4.〇 正しい。19人である。診療所は、患者を入院させるための施設を有しないもの又は19人以下の患者を入院させるための施設を有するものである。

 

 

 

 

 

9 介護支援専門員が行うのはどれか。

1.通所介護の提供
2.福祉用具の貸与
3.短期入所生活介護の提供
4.居宅サービス計画の立案

解答4

解説

介護支援専門員(ケアマネジャー)とは?

介護支援専門員(ケアマネジャー)には、利用者が在宅で安心・安全な生活を送れるように介護保険サービスをマネジメントする役割がある。市町村・医療機関・各サービス提供事業所と連携し、要介護・要支援者とその家族を支援する。介護サービスを受けられるようにケアプランの作成や、市町村・サービス事業者・施設等との連絡調整を行う専門職である。
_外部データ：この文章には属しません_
(* ===== verification/VectorUtilSpec.v ===== *)
(** What the conversions of [VectorUtil] compute: every one of them agrees with a filter of the
    positions, the sparse and dense unpackings among them, and stays within its arrays. *)
From Stdlib Require Import Sorted SpecFloat.
From stdpp Require Import sorting.
From S2P Require Import Prelude Buffer BitUtil Simd VectorLookupTables BitVector BitVectorSpec VectorUtil.

(** * Sorted selection vectors *)

Abbreviation sorted := (StronglySorted Z.lt).

Lemma sorted_lt x l y : sorted (x :: l) -> y ∈ l -> x < y.
Proof. intros Hs Hy. apply StronglySorted_inv in Hs as [_ Hf]. rewrite Forall_forall in Hf. auto. Qed.

Lemma sorted_tail x l : sorted (x :: l) -> sorted l.
Proof. intros Hs. by apply StronglySorted_inv in Hs as [? _]. Qed.

Lemma sorted_NoDup l : sorted l -> NoDup l.
Proof.
  induction l as [|x l IH]; intros Hs; constructor; [|by eapply IH, sorted_tail].
  intros Hx. pose proof (sorted_lt _ _ _ Hs Hx). lia.
Qed.

Lemma sorted_filter P `{!forall x : Z, Decision (P x)} l : sorted l -> sorted (filter P l).
Proof.
  induction l as [|x l IH]; intros Hs; [done|]. rewrite filter_cons.
  pose proof (IH (sorted_tail _ _ Hs)). destruct (decide (P x)); [|done]. constructor; [done|].
  apply Forall_forall. intros y [_ Hy]%list_elem_of_filter. by eapply sorted_lt.
Qed.

(** Sorted vectors with the same elements are equal. *)
Lemma sorted_ext l l' : sorted l -> sorted l' -> (forall x, x ∈ l <-> x ∈ l') -> l = l'.
Proof.
  intros Hs Hs' He. assert (AntiSymm (=) Z.lt) by (intros x y; lia).
  apply (StronglySorted_unique Z.lt); [done|done|].
  apply NoDup_Permutation; auto using sorted_NoDup.
Qed.

Lemma sorted_seqZ a n : sorted (seqZ a n).
Proof.
  assert (forall k a, sorted (seqZ a (Z.of_nat k))) as Hk.
  { induction k as [|k IH]; intros b; [rewrite seqZ_nil by lia; constructor|]. rewrite seqZ_cons by lia.
    replace (Z.pred (Z.of_nat (S k))) with (Z.of_nat k) by lia. constructor; [apply IH|].
    apply Forall_forall. intros y Hy%elem_of_seqZ. lia. }
  destruct (Z.le_gt_cases 0 n); [rewrite <- (Z2Nat.id n) by done; apply Hk|].
  rewrite seqZ_nil by lia. constructor.
Qed.

Lemma Intersect_while_spec fuel : forall a b k out l, sorted a -> sorted b ->
  (length a + length b < fuel)%nat -> written k out l ->
  k + Z.of_nat (length a `min` length b) <= Z.of_nat (length out) ->
  exists k' out', Intersect_while fuel a b k out = Some (k', out') /\ length out' = length out /\
    written k' out' (l ++ filter (.∈ b) a).
Proof.
  induction fuel as [|fuel IH]; intros a b k out l Ha Hb Hf Hw Hk; [lia|]. cbn [Intersect_while].
  destruct a as [|x a].
  { exists k, out. rewrite filter_nil, app_nil_r. done. }
  destruct b as [|y b].
  { exists k, out. rewrite filter_nil_iff, app_nil_r; [done|]. intros z _. apply not_elem_of_nil. }
  cbn [length] in Hf, Hk.
  assert (y <= x -> forall z, z ∈ a -> z ∈ y :: b <-> z ∈ b) as Hskip.
  { intros Hyx z Hz. pose proof (sorted_lt _ _ _ Ha Hz). rewrite elem_of_cons. intuition. lia. }
  destruct (Z.eqb_spec x y) as [->|Hne]; [|destruct (Z.ltb_spec x y)].
  - destruct (store_one k y out l Hw) as (out' & -> & Hl & _ & Hw'); [lia|]. simpl.
    destruct (IH a b (k + 1) out' (l ++ [y])) as (k2 & out2 & -> & Hl2 & Hw2);
      [by eapply sorted_tail|by eapply sorted_tail|lia|done|lia|].
    exists k2, out2. split_and!; [done|lia|]. rewrite filter_cons_True by apply list_elem_of_here.
    rewrite (filter_ext_in (.∈ y :: b) (.∈ b)) by auto with lia. by rewrite <- app_assoc in Hw2.
  - destruct (IH a (y :: b) k out l) as (k2 & out2 & -> & Hl2 & Hw2);
      [by eapply sorted_tail|done|cbn [length]; lia|done|cbn [length]; lia|].
    exists k2, out2. split_and!; [done|lia|]. rewrite filter_cons_False; [done|].
    intros [->|Hx]%elem_of_cons; [lia|]. pose proof (sorted_lt _ _ _ Hb Hx). lia.
  - destruct (IH (x :: a) b k out l) as (k2 & out2 & -> & Hl2 & Hw2);
      [done|by eapply sorted_tail|cbn [length]; lia|done|cbn [length]; lia|].
    exists k2, out2. split_and!; [done|lia|].
    rewrite (filter_ext_in (.∈ y :: b) (.∈ b)); [done|]. intros z Hz. rewrite elem_of_cons.
    assert (y < z) by (apply elem_of_cons in Hz as [->|Hz]; [lia|pose proof (sorted_lt _ _ _ Ha Hz); lia]).
    intuition. lia.
Qed.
1.× 通所介護(デイサービス)は、通所介護サービス事業所(施設の介護福祉士や、理学療法士などの機能訓練指導員など)が提供する。ちなみに、通所リハビリテーションも同様である。これらを総じて「通所系サービス」という。
2.× 福祉用具の貸与は、居宅サービス計画を立案した介護支援専門員(ケアマネジャー)を通じて福祉用具貸与事業者から貸与される。直接的に、介護支援専門員(ケアマネジャー)が行うことはしない。介護支援専門員(ケアマネジャー)が利用者や家族と相談し、利用できるサービスのなかでニーズに合ったものを決定する役割をしている。
3.× 短期入所生活介護(ショートステイ)は、居宅介護サービス事業所(施設の介護福祉士や、理学療法士などの機能訓練指導員など)が提供する。ちなみに、短期入所生活介護(ショートステイ)とは、施設に短期間入所して日常生活の世話やレクリエーション、リハビリテーションなどを受けられるサービスである。介護者の介護疲れを予防するために利用することも可能である。
4.〇 正しい。居宅サービス計画の立案(ケアプラン)は、介護支援専門員(ケアマネジャー)が行う。利用者が介護保険を使って介護サービスを利用する際には、居宅サービス計画(ケアプラン)の立案が必要であり、介護支援専門員は、①いつ、②どのようなサービスを、③誰から受けるのかを調整し、具体的な計画を立案する。

 

 

 

 

 

10 成人の膀胱の平均容量はどれか。

1.100mL
2.500mL
3.1,000mL
4.1,500mL

解答2

解説

1日の平均尿量は、1,500mL前後である。成人膀胱の容量は、およそ300~500mL前後である。個人差は大きいが、100ml(選択肢1)は少なすぎる。したがって、選択肢2.500mLが正しい。